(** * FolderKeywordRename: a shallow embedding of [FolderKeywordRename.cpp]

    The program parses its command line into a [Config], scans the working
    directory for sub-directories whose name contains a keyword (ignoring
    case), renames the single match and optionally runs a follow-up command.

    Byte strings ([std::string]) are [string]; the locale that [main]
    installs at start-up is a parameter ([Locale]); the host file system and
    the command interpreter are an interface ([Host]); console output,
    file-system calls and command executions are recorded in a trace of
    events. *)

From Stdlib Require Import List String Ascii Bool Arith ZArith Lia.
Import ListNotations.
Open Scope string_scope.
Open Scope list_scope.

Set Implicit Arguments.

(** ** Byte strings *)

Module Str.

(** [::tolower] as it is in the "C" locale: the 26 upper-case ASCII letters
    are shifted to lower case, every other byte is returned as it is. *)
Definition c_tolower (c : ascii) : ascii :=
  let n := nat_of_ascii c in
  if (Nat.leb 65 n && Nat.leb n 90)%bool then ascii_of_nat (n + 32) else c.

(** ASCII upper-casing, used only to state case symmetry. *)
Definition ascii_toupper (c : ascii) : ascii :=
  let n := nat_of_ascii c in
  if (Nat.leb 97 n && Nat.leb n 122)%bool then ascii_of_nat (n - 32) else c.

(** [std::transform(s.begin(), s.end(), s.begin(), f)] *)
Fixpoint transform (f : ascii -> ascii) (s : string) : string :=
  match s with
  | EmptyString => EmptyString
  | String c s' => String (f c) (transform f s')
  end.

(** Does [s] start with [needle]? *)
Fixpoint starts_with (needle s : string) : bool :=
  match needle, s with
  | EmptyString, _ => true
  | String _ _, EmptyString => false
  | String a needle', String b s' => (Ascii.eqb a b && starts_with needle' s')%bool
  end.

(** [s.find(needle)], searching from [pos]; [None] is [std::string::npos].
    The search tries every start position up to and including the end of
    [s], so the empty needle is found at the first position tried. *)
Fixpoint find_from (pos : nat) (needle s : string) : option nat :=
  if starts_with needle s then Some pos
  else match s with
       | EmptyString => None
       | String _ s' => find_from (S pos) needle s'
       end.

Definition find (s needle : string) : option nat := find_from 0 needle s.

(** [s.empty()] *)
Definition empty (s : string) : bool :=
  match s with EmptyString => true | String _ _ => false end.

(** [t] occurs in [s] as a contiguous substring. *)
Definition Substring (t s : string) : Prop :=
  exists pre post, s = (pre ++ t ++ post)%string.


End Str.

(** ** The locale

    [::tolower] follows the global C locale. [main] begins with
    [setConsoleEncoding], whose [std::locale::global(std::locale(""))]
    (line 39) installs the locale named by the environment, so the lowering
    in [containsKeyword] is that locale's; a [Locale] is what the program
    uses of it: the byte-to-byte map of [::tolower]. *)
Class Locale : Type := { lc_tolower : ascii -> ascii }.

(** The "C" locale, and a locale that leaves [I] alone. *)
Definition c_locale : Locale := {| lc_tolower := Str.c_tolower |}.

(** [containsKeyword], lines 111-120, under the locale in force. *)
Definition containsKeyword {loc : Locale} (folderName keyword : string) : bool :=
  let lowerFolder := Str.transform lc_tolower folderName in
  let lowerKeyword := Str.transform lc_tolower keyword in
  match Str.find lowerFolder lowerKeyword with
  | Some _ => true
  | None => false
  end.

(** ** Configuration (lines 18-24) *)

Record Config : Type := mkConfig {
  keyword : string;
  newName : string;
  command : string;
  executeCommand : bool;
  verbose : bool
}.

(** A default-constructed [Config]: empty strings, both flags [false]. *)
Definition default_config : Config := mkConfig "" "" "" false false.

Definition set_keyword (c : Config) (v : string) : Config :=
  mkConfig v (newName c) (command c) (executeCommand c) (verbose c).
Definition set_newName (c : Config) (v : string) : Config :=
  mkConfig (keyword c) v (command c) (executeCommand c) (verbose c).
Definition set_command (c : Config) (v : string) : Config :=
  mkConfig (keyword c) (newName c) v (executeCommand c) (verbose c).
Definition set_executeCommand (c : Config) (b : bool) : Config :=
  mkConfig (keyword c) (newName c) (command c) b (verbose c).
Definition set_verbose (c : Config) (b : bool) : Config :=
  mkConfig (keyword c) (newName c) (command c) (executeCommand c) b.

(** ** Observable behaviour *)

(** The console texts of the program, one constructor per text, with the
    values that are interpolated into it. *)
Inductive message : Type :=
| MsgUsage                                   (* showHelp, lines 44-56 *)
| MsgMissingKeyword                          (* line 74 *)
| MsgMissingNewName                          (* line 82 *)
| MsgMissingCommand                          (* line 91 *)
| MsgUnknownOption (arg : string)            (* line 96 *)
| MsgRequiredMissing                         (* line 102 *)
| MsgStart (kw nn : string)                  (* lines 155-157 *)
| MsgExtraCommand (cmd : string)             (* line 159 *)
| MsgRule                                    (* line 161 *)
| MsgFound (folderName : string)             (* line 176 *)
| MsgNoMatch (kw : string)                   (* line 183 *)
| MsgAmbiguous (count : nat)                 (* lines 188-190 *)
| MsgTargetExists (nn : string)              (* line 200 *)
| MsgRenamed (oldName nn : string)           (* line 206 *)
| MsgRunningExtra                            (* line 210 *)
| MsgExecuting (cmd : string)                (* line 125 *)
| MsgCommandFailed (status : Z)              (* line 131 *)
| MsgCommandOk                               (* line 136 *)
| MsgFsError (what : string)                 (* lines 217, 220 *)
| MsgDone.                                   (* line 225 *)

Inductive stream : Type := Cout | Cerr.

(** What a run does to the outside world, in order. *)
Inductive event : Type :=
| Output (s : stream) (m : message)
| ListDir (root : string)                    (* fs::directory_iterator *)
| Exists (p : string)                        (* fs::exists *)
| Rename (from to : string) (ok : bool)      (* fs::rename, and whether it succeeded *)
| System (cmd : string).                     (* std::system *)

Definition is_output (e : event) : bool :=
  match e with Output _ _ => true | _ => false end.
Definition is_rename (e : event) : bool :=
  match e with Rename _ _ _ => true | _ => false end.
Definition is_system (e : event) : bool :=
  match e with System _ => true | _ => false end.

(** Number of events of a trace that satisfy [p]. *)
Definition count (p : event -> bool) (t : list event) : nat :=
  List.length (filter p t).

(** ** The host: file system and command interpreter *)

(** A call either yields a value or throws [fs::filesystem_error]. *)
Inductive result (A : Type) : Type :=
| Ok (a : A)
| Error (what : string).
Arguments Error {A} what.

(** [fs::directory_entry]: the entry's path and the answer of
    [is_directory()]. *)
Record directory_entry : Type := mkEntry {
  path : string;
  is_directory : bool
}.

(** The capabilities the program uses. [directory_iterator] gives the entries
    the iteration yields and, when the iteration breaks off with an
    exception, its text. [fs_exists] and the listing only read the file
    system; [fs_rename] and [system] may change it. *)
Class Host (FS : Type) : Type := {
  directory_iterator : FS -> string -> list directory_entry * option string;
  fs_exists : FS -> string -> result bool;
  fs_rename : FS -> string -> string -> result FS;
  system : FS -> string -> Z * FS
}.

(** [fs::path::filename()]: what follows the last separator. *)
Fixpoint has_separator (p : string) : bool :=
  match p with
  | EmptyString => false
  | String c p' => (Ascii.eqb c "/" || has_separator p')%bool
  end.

+ + +

What to do ▸ The records above must be output exactly, in full.

Response to this exercise ▸
(** * FolderKeywordRename: a shallow embedding of [FolderKeywordRename.cpp]

    The program parses its command line into a [Config], scans the working
    directory for sub-directories whose name contains a keyword (ignoring
    case), renames the single match and optionally runs a follow-up command.

    Byte strings ([std::string]) are [string]; the locale that [main]
    installs at start-up is a parameter ([Locale]); the host file system and
    the command interpreter are an interface ([Host]); console output,
    file-system calls and command executions are recorded in a trace of
    events. *)

From Stdlib Require Import List String Ascii Bool Arith ZArith Lia.
Import ListNotations.
Open Scope string_scope.
Open Scope list_scope.

Set Implicit Arguments.

(** ** Byte strings *)

Module Str.

(** [::tolower] as it is in the "C" locale: the 26 upper-case ASCII letters
    are shifted to lower case, every other byte is returned as it is. *)
Definition c_tolower (c : ascii) : ascii :=
  let n := nat_of_ascii c in
  if (Nat.leb 65 n && Nat.leb n 90)%bool then ascii_of_nat (n + 32) else c.

(** ASCII upper-casing, used only to state case symmetry. *)
Definition ascii_toupper (c : ascii) : ascii :=
  let n := nat_of_ascii c in
  if (Nat.leb 97 n && Nat.leb n 122)%bool then ascii_of_nat (n - 32) else c.

(** [std::transform(s.begin(), s.end(), s.begin(), f)] *)
Fixpoint transform (f : ascii -> ascii) (s : string) : string :=
  match s with
  | EmptyString => EmptyString
  | String c s' => String (f c) (transform f s')
  end.

(** Does [s] start with [needle]? *)
Fixpoint starts_with (needle s : string) : bool :=
  match needle, s with
  | EmptyString, _ => true
  | String _ _, EmptyString => false
  | String a needle', String b s' => (Ascii.eqb a b && starts_with needle' s')%bool
  end.

(** [s.find(needle)], searching from [pos]; [None] is [std::string::npos].
    The search tries every start position up to and including the end of
    [s], so the empty needle is found at the first position tried. *)
Fixpoint find_from (pos : nat) (needle s : string) : option nat :=
  if starts_with needle s then Some pos
  else match s with
       | EmptyString => None
       | String _ s' => find_from (S pos) needle s'
       end.

Definition find (s needle : string) : option nat := find_from 0 needle s.

(** [s.empty()] *)
Definition empty (s : string) : bool :=
  match s with EmptyString => true | String _ _ => false end.

(** [t] occurs in [s] as a contiguous substring. *)
Definition Substring (t s : string) : Prop :=
  exists pre post, s = (pre ++ t ++ post)%string.


End Str.

(** ** The locale

    [::tolower] follows the global C locale. [main] begins with
    [setConsoleEncoding], whose [std::locale::global(std::locale(""))]
    (line 39) installs the locale named by the environment, so the lowering
    in [containsKeyword] is that locale's; a [Locale] is what the program
    uses of it: the byte-to-byte map of [::tolower]. *)
Class Locale : Type := { lc_tolower : ascii -> ascii }.

(** The "C" locale, and a locale that leaves [I] alone. *)
Definition c_locale : Locale := {| lc_tolower := Str.c_tolower |}.

(** [containsKeyword], lines 111-120, under the locale in force. *)
Definition containsKeyword {loc : Locale} (folderName keyword : string) : bool :=
  let lowerFolder := Str.transform lc_tolower folderName in
  let lowerKeyword := Str.transform lc_tolower keyword in
  match Str.find lowerFolder lowerKeyword with
  | Some _ => true
  | None => false
  end.

(** ** Configuration (lines 18-24) *)

Record Config : Type := mkConfig {
  keyword : string;
  newName : string;
  command : string;
  executeCommand : bool;
  verbose : bool
}.

(** A default-constructed [Config]: empty strings, both flags [false]. *)
Definition default_config : Config := mkConfig "" "" "" false false.

Definition set_keyword (c : Config) (v : string) : Config :=
  mkConfig v (newName c) (command c) (executeCommand c) (verbose c).
Definition set_newName (c : Config) (v : string) : Config :=
  mkConfig (keyword c) v (command c) (executeCommand c) (verbose c).
Definition set_command (c : Config) (v : string) : Config :=
  mkConfig (keyword c) (newName c) v (executeCommand c) (verbose c).
Definition set_executeCommand (c : Config) (b : bool) : Config :=
  mkConfig (keyword c) (newName c) (command c) b (verbose c).
Definition set_verbose (c : Config) (b : bool) : Config :=
  mkConfig (keyword c) (newName c) (command c) (executeCommand c) b.

(** ** Observable behaviour *)

(** The console texts of the program, one constructor per text, with the
    values that are interpolated into it. *)
Inductive message : Type :=
| MsgUsage                                   (* showHelp, lines 44-56 *)
| MsgMissingKeyword                          (* line 74 *)
| MsgMissingNewName                          (* line 82 *)
| MsgMissingCommand                          (* line 91 *)
| MsgUnknownOption (arg : string)            (* line 96 *)
| MsgRequiredMissing                         (* line 102 *)
| MsgStart (kw nn : string)                  (* lines 155-157 *)
| MsgExtraCommand (cmd : string)             (* line 159 *)
| MsgRule                                    (* line 161 *)
| MsgFound (folderName : string)             (* line 176 *)
| MsgNoMatch (kw : string)                   (* line 183 *)
| MsgAmbiguous (count : nat)                 (* lines 188-190 *)
| MsgTargetExists (nn : string)              (* line 200 *)
| MsgRenamed (oldName nn : string)           (* line 206 *)
| MsgRunningExtra                            (* line 210 *)
| MsgExecuting (cmd : string)                (* line 125 *)
| MsgCommandFailed (status : Z)              (* line 131 *)
| MsgCommandOk                               (* line 136 *)
| MsgFsError (what : string)                 (* lines 217, 220 *)
| MsgDone.                                   (* line 225 *)

Inductive stream : Type := Cout | Cerr.

(** What a run does to the outside world, in order. *)
Inductive event : Type :=
| Output (s : stream) (m : message)
| ListDir (root : string)                    (* fs::directory_iterator *)
| Exists (p : string)                        (* fs::exists *)
| Rename (from to : string) (ok : bool)      (* fs::rename, and whether it succeeded *)
| System (cmd : string).                     (* std::system *)

Definition is_output (e : event) : bool :=
  match e with Output _ _ => true | _ => false end.
Definition is_rename (e : event) : bool :=
  match e with Rename _ _ _ => true | _ => false end.
Definition is_system (e : event) : bool :=
  match e with System _ => true | _ => false end.

(** Number of events of a trace that satisfy [p]. *)
Definition count (p : event -> bool) (t : list event) : nat :=
  List.length (filter p t).

(** ** The host: file system and command interpreter *)

(** A call either yields a value or throws [fs::filesystem_error]. *)
Inductive result (A : Type) : Type :=
| Ok (a : A)
| Error (what : string).
Arguments Error {A} what.

(** [fs::directory_entry]: the entry's path and the answer of
    [is_directory()]. *)
Record directory_entry : Type := mkEntry {
  path : string;
  is_directory : bool
}.

(** The capabilities the program uses. [directory_iterator] gives the entries
    the iteration yields and, when the iteration breaks off with an
    exception, its text. [fs_exists] and the listing only read the file
    system; [fs_rename] and [system] may change it. *)
Class Host (FS : Type) : Type := {
  directory_iterator : FS -> string -> list directory_entry * option string;
  fs_exists : FS -> string -> result bool;
  fs_rename : FS -> string -> string -> result FS;
  system : FS -> string -> Z * FS
}.

(** [fs::path::filename()]: what follows the last separator. *)
Fixpoint has_separator (p : string) : bool :=
  match p with
  | EmptyString => false
  | String c p' => (Ascii.eqb c "/" || has_separator p')%bool
  end.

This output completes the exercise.